Task to complete:
Give again, word for word, every line below from the one that has "Lemma date_max_spec (l" through the one that has "(r = acc \/ r", both included, and no others.

Data extracts:
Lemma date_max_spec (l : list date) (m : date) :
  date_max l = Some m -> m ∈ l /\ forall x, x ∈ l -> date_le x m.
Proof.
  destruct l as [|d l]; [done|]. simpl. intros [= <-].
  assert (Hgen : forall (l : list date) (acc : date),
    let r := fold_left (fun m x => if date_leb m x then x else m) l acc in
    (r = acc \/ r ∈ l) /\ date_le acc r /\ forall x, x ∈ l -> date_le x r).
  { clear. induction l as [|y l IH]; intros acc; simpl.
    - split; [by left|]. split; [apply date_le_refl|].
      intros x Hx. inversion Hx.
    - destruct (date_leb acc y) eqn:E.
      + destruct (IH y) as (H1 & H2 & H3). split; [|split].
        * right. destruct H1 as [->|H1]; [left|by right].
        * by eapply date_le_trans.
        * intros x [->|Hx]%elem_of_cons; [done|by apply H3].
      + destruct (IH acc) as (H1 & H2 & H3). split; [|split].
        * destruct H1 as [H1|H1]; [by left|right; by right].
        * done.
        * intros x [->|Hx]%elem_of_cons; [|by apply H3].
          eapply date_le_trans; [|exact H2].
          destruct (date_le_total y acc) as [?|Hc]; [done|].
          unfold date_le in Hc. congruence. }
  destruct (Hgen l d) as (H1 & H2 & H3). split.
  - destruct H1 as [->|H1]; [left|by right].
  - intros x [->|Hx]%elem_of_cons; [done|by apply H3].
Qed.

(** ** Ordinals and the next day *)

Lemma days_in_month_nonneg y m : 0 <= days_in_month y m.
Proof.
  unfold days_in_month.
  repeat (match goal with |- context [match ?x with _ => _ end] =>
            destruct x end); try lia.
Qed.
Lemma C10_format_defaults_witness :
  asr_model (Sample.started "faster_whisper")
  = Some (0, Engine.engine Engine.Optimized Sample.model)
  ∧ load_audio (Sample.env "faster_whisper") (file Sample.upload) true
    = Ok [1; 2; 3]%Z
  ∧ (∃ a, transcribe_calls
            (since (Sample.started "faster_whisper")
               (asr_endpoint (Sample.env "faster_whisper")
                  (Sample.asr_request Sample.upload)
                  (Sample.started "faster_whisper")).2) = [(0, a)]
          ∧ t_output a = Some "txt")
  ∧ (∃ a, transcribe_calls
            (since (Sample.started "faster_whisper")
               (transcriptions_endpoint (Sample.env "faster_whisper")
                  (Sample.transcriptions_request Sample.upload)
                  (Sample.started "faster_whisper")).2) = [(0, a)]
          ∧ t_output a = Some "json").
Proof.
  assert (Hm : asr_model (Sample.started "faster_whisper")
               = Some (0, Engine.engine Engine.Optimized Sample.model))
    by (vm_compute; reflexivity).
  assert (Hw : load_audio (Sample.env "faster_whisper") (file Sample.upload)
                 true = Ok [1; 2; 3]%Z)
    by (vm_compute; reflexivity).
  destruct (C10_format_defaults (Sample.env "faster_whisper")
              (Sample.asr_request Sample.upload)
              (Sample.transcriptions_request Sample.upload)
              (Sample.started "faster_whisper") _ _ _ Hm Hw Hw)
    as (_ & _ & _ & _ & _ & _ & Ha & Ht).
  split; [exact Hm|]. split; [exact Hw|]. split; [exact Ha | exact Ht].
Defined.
...
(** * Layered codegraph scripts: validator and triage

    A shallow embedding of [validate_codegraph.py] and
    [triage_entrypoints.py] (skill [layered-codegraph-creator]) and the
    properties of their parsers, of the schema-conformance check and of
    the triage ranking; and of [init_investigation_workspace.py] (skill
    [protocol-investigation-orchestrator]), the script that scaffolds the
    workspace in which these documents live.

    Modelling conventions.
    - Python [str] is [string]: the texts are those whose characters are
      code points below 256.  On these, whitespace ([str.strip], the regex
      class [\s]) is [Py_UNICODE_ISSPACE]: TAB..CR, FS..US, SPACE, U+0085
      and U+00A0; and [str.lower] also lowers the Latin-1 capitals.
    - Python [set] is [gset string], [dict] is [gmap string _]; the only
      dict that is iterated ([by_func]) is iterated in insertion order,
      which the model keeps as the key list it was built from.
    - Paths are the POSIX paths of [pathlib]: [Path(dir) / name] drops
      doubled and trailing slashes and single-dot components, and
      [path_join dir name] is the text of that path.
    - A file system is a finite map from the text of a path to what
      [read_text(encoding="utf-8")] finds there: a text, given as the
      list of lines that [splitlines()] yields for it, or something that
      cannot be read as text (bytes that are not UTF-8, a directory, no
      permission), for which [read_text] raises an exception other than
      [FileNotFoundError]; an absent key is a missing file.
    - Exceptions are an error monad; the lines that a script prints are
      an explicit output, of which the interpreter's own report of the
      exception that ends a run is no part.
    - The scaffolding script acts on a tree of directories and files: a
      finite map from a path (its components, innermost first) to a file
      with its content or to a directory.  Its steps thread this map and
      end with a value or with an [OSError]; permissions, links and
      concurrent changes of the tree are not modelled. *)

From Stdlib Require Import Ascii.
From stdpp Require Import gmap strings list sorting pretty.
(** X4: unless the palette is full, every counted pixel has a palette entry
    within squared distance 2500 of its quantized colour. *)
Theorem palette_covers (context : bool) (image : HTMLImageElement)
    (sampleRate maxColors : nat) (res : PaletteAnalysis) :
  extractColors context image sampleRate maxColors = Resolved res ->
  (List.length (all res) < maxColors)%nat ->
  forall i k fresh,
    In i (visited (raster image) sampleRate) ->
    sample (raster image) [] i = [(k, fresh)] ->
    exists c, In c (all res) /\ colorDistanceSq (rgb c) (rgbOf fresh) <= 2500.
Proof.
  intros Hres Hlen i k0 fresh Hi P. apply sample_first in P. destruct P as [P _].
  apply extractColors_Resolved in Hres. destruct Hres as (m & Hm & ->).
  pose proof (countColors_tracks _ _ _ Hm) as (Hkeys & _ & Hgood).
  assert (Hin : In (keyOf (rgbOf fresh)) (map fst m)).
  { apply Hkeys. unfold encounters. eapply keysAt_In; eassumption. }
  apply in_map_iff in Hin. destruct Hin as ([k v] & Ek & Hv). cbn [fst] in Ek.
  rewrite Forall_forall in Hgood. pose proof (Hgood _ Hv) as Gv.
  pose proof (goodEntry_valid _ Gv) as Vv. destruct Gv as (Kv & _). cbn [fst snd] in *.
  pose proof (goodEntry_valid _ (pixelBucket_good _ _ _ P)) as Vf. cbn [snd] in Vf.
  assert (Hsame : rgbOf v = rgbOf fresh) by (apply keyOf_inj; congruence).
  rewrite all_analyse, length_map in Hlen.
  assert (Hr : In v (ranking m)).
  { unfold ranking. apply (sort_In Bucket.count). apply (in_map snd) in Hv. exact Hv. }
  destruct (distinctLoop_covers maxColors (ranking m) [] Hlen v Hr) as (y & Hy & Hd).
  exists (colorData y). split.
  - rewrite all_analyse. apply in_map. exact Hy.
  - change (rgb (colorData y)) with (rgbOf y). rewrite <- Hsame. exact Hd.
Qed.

Task response:
Lemma date_max_spec (l : list date) (m : date) :
  date_max l = Some m -> m ∈ l /\ forall x, x ∈ l -> date_le x m.
Proof.
  destruct l as [|d l]; [done|]. simpl. intros [= <-].
  assert (Hgen : forall (l : list date) (acc : date),
    let r := fold_left (fun m x => if date_leb m x then x else m) l acc in
    (r = acc \/ r ∈ l) /\ date_le acc r /\ forall x, x ∈ l -> date_le x r).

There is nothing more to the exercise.